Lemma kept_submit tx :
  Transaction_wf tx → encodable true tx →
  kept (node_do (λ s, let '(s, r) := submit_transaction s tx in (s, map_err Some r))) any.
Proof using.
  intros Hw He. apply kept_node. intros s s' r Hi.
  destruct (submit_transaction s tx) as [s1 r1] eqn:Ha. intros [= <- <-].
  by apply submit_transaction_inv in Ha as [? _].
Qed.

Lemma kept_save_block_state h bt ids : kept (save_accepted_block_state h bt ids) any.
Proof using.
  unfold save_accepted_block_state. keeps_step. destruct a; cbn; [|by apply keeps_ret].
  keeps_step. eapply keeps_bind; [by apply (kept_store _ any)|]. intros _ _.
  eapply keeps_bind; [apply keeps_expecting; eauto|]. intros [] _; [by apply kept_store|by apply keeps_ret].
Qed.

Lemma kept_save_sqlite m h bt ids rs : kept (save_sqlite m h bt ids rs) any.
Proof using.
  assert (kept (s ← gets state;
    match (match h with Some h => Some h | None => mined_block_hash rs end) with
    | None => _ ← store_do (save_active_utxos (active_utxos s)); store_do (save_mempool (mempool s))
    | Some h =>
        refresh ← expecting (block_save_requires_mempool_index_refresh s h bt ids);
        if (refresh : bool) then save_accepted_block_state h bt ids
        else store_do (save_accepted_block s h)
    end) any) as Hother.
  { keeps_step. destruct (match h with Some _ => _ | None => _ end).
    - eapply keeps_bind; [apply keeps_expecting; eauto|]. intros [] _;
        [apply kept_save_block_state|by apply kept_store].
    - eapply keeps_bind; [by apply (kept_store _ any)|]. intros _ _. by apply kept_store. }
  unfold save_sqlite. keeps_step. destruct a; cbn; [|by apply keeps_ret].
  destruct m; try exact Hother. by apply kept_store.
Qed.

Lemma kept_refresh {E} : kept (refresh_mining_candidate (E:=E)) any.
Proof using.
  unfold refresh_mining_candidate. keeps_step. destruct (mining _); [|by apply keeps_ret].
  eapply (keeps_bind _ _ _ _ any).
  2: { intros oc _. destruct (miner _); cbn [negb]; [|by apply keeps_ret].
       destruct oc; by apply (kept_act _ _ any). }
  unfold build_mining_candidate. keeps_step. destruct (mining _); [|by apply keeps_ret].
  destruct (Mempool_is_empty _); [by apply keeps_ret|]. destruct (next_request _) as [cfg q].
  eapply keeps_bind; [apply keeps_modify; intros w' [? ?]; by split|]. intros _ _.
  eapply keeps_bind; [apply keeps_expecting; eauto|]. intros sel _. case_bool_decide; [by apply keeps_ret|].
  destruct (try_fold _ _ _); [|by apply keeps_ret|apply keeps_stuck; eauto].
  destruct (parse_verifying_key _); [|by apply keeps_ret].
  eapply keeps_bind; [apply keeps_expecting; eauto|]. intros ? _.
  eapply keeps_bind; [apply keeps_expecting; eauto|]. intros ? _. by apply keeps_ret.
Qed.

--

**Exercise**.
Those lines from the one with "(refresh_mining_candidate (E:=E)) any." through the last line of the material above are to be retyped exactly, with nothing else.

**Solution to this exercise**.
Lemma kept_refresh {E} : kept (refresh_mining_candidate (E:=E)) any.
Proof using.
  unfold refresh_mining_candidate. keeps_step. destruct (mining _); [|by apply keeps_ret].
  eapply (keeps_bind _ _ _ _ any).
  2: { intros oc _. destruct (miner _); cbn [negb]; [|by apply keeps_ret].
       destruct oc; by apply (kept_act _ _ any). }
  unfold build_mining_candidate. keeps_step. destruct (mining _); [|by apply keeps_ret].
  destruct (Mempool_is_empty _); [by apply keeps_ret|]. destruct (next_request _) as [cfg q].
  eapply keeps_bind; [apply keeps_modify; intros w' [? ?]; by split|]. intros _ _.
  eapply keeps_bind; [apply keeps_expecting; eauto|]. intros sel _. case_bool_decide; [by apply keeps_ret|].
  destruct (try_fold _ _ _); [|by apply keeps_ret|apply keeps_stuck; eauto].
  destruct (parse_verifying_key _); [|by apply keeps_ret].
  eapply keeps_bind; [apply keeps_expecting; eauto|]. intros ? _.
  eapply keeps_bind; [apply keeps_expecting; eauto|]. intros ? _. by apply keeps_ret.
Qed.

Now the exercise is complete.